A waste of time? I don't think so. As I argued in this post, I think professional archaeologists should engage with fringe notions about the past. When I wrote that post, my views were largely based on principles. After several months in the trenches, I can tell you that I think that engagement is even more important now than I did originally. The more I have learned about the resurgent belief in giants, the more I have begun to understand that it is not some stand-alone, quaint notion that is based simply on fantasy or misinformation. In many cases, modern belief in giants is tied to religious fundamentalism, anti-intellectualism, New Age spirituality, the supernatural/occult, and other stuff that you might find surprising (here is one post about what I called the "Nephilim whirlpool"). If you scratch a giant enthusiast you may find any any number of things right under the surface: a white supremacist, a Holocaust denier, a conspiracy theorist . . . That's not to say, of course, that everyone who is interested in giants has some kind of sinister agenda. But the modern enthusiasm for giants (and the passionate defense of their existence) is at the intersection of many different belief systems, not all of which are "quaint." That's worth trying to understand.

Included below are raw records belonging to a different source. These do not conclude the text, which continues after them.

Lemma settle_awaits_ok now id k how m : awaits_ok m -> awaits_ok (settle now id k how m).
Proof.
  intros H. unfold settle. destruct (waiter_at id k m) as [w|] eqn:E; [|done]. cbv zeta.
  apply waiter_at_Some in E as [Hw Hk].
  pose proof (dropWaiter_fields id k m) as (Hwt & Hfx & Hen). pose proof (dropWaiter_groups id k m H) as [Hg Hc].
  set (m1 := dropWaiter id k m) in *. set (m2 := emit _ m1).
  apply (awaits_ok_ext m2); try apply notify_fields; try apply settled_ids_notify.
  { intros id'. unfold claimants_of. by rewrite (proj1 (proj2 (notify_fields id m2))). }
  { intros id' e' He'. rewrite entry_at_notify in He'. eauto. }
  split; cbn.
  - apply dropWaiter_keys, H.
  - exact Hg.
  - exact Hc.
  - change (all_waiters m2) with (all_waiters m1). rewrite (all_waiters_split id m1) by apply dropWaiter_keys, H.
    rewrite Hfx, Hwt. unfold m1. rewrite parked_dropWaiter, others_dropWaiter.
    change (omap _ (effects m)) with (settled_ids (effects m)).
    rewrite <- (aw_once m H), (all_waiters_split id m) by apply H. rewrite !map_app.
    rewrite (filter_ids k (parked id m)).
    + simpl. rewrite <- Permutation_middle. done.
    + pose proof (awaits_ok_NoDup m H) as Hnd. rewrite (all_waiters_split id m), map_app in Hnd by apply H.
      by apply NoDup_app in Hnd as [? _].
    + rewrite <- Hk. by apply list_elem_of_fmap_2.
  - intros id' w' e Hp Hgr He. unfold entry_at in He. cbn in He. rewrite Hen in He.
    change (w' ∈ parked id' m1) in Hp. destruct (decide (id = id')) as [<-|Hne].
    + unfold m1 in Hp. rewrite parked_dropWaiter in Hp. apply list_elem_of_filter in Hp as [_ Hp]. by eapply aw_grace.
    + unfold m1 in Hp. rewrite parked_dropWaiter_ne in Hp by done. by eapply aw_grace.
Qed.

(** ** Parking *)

Lemma claimants_register id id' c c' m :
  c' ∈ claimants_of id' (registerCompletionClaimant id c m) <-> c' ∈ claimants_of id' m \/ (c' = c /\ id' = id).
Proof.
  unfold registerCompletionClaimant, claimants_of at 1. cbn. destruct (decide (id = id')) as [<-|Hne].
  - rewrite lookup_insert_eq. cbn. case_bool_decide as Hc; [intuition congruence|]. rewrite elem_of_app, list_elem_of_singleton. intuition congruence.
  - rewrite lookup_insert_ne by done. unfold claimants_of. intuition congruence.
Qed.

Lemma others_addWaiter id w m : others id (addWaiter id w m) = others id m.
Proof. unfold addWaiter, others. destruct (omap_get id (awaits m)); cbn; by rewrite omap_delete_set. Qed.

Lemma parked_addWaiter id w m : parked id (addWaiter id w m) = parked id m ++ [w].
Proof. unfold addWaiter, parked. destruct (omap_get id (awaits m)) eqn:E; cbn; by rewrite omap_get_set_eq. Qed.

Lemma parked_addWaiter_ne id id' w m : id <> id' -> parked id' (addWaiter id w m) = parked id' m.
Proof. intros. unfold addWaiter, parked. destruct (omap_get id (awaits m)); cbn; by rewrite omap_get_set_ne. Qed.

Lemma addWaiter_fields id w m :
  waiters (addWaiter id w m) = waiters m /\ effects (addWaiter id w m) = effects m.
Proof. unfold addWaiter. by destruct (omap_get id (awaits m)). Qed.

Lemma addWaiter_keys id w m : NoDup (map fst (awaits m)) -> NoDup (map fst (awaits (addWaiter id w m))).
Proof. intros. unfold addWaiter. destruct (omap_get id (awaits m)); cbn; by apply omap_set_NoDup. Qed.

Lemma addWaiter_groups id w m :
  awaits_ok m ->
  (forall id' g, omap_get id' (awaits (addWaiter id w m)) = Some g -> g <> []) /\
  (forall id', AwaitClaimant ∈ claimants_of id' (addWaiter id w m) <-> is_Some (omap_get id' (awaits (addWaiter id w m)))).
Proof.
  intros H. unfold addWaiter. destruct (omap_get id (awaits m)) as [g0|] eqn:E; cbn; split; intros id'.
  - intros g Hg. destruct (decide (id = id')) as [<-|Hne].
    + rewrite omap_get_set_eq in Hg. injection Hg as <-. by destruct g0.
    + rewrite omap_get_set_ne in Hg by done. by eapply aw_groups.
  - change (claimants_of id' (set_awaits _ m)) with (claimants_of id' m). rewrite (aw_claim m H).
    destruct (decide (id = id')) as [<-|Hne]; [rewrite omap_get_set_eq, E; split; by eexists|by rewrite omap_get_set_ne].
  - intros g Hg. destruct (decide (id = id')) as [<-|Hne].
    + rewrite omap_get_set_eq in Hg. by injection Hg as <-.
    + rewrite omap_get_set_ne in Hg by done. by eapply aw_groups.
  - change (claimants_of id' (set_awaits ?a ?x)) with (claimants_of id' x). rewrite claimants_register, (aw_claim m H).
    destruct (decide (id = id')) as [<-|Hne]; [rewrite omap_get_set_eq; split; [by eexists|by right]|].
    rewrite omap_get_set_ne by done. intuition congruence.
Qed.

Lemma park_awaits_ok id w m :
  w_id w = waiters m -> (is_Some (w_grace w) -> entry_at id m ≫= commandExitWatch = None) ->
  awaits_ok m -> awaits_ok (addWaiter id w (set_waiters (S (waiters m)) m)).
Proof.
  intros Hid Hgr H. set (m0 := set_waiters (S (waiters m)) m).
  pose proof (addWaiter_fields id w m0) as [Hw Hfx]. pose proof (addWaiter_groups id w m H) as [Hg Hc].
  assert (Ea : awaits (addWaiter id w m0) = awaits (addWaiter id w m)).
  { unfold addWaiter. cbn. by destruct (omap_get id (awaits m)). }
  assert (Ec : forall id', claimants_of id' (addWaiter id w m0) = claimants_of id' (addWaiter id w m)).
  { intros id'. unfold addWaiter. cbn. by destruct (omap_get id (awaits m)). }
  split.
  - apply addWaiter_keys, H.
  - rewrite Ea. exact Hg.
  - intros id'. rewrite Ea, Ec. apply Hc.
  - rewrite (all_waiters_split id) by apply addWaiter_keys, H. rewrite parked_addWaiter, others_addWaiter, Hw, Hfx.
    unfold m0. cbn [waiters effects set_waiters]. rewrite seq_S, <- (aw_once m H), (all_waiters_split id m) by apply H.
    rewrite !map_app. simpl. change (parked id (set_waiters _ m)) with (parked id m). change (others id (set_waiters _ m)) with (others id m).
    rewrite Hid, <- !(assoc_L (++)). f_equiv. by rewrite (Permutation_app_comm [_]), <- (assoc_L (++)).
  - intros id' w' e Hp Hg' He. rewrite entry_at_addWaiter in He. change (entry_at id' m0) with (entry_at id' m) in He.
    destruct (decide (id = id')) as [<-|Hne].
    + rewrite parked_addWaiter in Hp. apply elem_of_app in Hp as [Hp| ->%list_elem_of_singleton]; [by eapply (aw_grace m)|].
      specialize (Hgr Hg'). by rewrite He in Hgr.
    + rewrite parked_addWaiter_ne in Hp by done. by eapply (aw_grace m).
Qed.

(** ** Graces answered *)

Lemma parked_eachWaiter id f m : parked id (eachWaiter id f m) = map f (parked id m).
Proof.
  unfold eachWaiter, parked. destruct (omap_get id (awaits m)) eqn:E; cbn; [by rewrite omap_get_set_eq|by rewrite E].
Qed.
Lemma clean_fire_detector id kind m : clean id m -> clean id (fire_detector now id kind m).
Proof.
  intros Hc. unfold fire_detector. destruct (entry_at id m) as [e|] eqn:E; [|done]. unfold fire_timer.
  destruct (timers _ !! kind) as [due|]; [|done]. destruct (due <=? now); [|done]. unfold timer_callback. cbv zeta.
  set (f := fun d : Detector => _).
  assert (E1 : gd id (hupd id f m) = f (gd id m)) by (unfold upd; apply (get_set_det (HostLaws := host_laws id)); by eexists).
  rewrite E1. change (disposed (f ?d)) with (disposed d). destruct (disposed (gd id m)) eqn:Hd.
  - unfold upd. cbn. apply clean_on_entry; [|done]. intros e' E'. rewrite E in E'. injection E' as <-.
    apply view_detector. cbn. by rewrite E.
  - assert (H1 : heard id m) by (split; [by eexists|by split]).
    pose proof (heard_upd id f m (fun d => conj eq_refl eq_refl) H1) as H2.
    assert (Hs : status (gd id (hupd id f m)) = status (gd id m)) by by rewrite E1.
    change (status (f ?d)) with (status d). rewrite <- Hs. clear Hs E1. set (m1 := hupd id f m) in *. clearbody m1.
    destruct kind.
    + destruct (_ && _); [apply heard_enterMightBeBusy|]; apply H2.
    + destruct (negb _); [apply H2|]. apply heard_setStatus, heard_upd; [apply seed_keeps|done].
    + destruct (negb _); [apply H2|]. apply heard_upd; [done|]. by apply heard_setStatus.
    + destruct (negb _) eqn:Es; [apply H2|]. apply negb_false_iff, bool_decide_eq_true in Es.
      apply clean_settled; [by apply heard_upd|]. unfold upd. rewrite (get_set_det (HostLaws := host_laws id)); [|apply H2].
      change (status (resetOutputTracking ?d)) with (status d). by rewrite Es.
Qed.

End Heard.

I never thought that I'd have much of an impact on the "true believers," but I thought I might be able to provide some information to those who still hadn't made up their minds. Have my efforts made any difference? I think they have.
One way I know I'm having an impact is that people who are curious about giants are finding this website. I don't get a tremendous amount of traffic: on a typical day, I'll get around 100 unique visitors; when I publish a new blog post that gets shared or re-tweeted a few times, the numbers will be slightly higher. When the History Channel re-aired all six episodes of "Search for the Lost Giants" on March 6, the traffic to my website was easily double what it would normally be. I am now the number one search result for a Google search of the infamous phrase "double rows of teeth."
Finding the site is one thing, being affected by it is another. I don't know what reaction a person has to my work on "giants" unless he or she comments on a post or sends me a message. I've gotten some negative comments, but also a lot of positive ones. And I've also gotten messages like this one:
"In the absence of people like you, Andy, the giant stuff seems very persuasive to inquisitive minds like mine. It has been extremely hard for me to find scientists willing to take the time to thoroughly debunk this stuff. In fact, I didn't hear about you until I called the NY Smithsonian and the Hopewell Culture National Historic Park. Some anthropologists there referred me to your FB page. . . .
So far I'm really loving everything that you have written. You are literally the only person that people keep referring me back to, so it would suck for people like you to give up or quit because you are kind of a catchers mitt for people like me. I just wish that someone of your caliber would deal with some of the other stuff. for instance, I'm absolutely convinced that there is a large primate in North America. The evidence seems overwhelming. But I also have to acknowledge that I still haven't come across any good arguments against it. I'm sure you're either too tired, too busy, or simply disinterested in Sasquatch to take time, but it's precisely because people like you steer clear that people like me get sucked into this crypto stuff, lol. You know, the absence of good counterarguments."
There you go: the person wants counterarguments. He's interested, actively looking for information, and wants a counter-point to the interpretations and "evidence" he finds online. We need to provide that counter-point. And we need to do more than simply assert that an idea is unsupported or silly: that's a dismissal rather than a counterargument. We need to consider "evidence," take the time to develop an interpretation that has scientific merit, and make that interpretation available and accessible.
I'm a member of several Facebook groups that are concerned with the ancient world. I recommend joining these groups if you're a professional and you're interested in seeing how ideas about the past are being used to further political, racial, social, and religious agendas. The maturation of social media has made it easier than ever before to amplify nonsense ideas. And, as I have learned with my exploration of the modern mythology of giants, those ideas often intersect with agendas and belief systems that extend far beyond a simple interest in prehistory. It's worth paying attention to.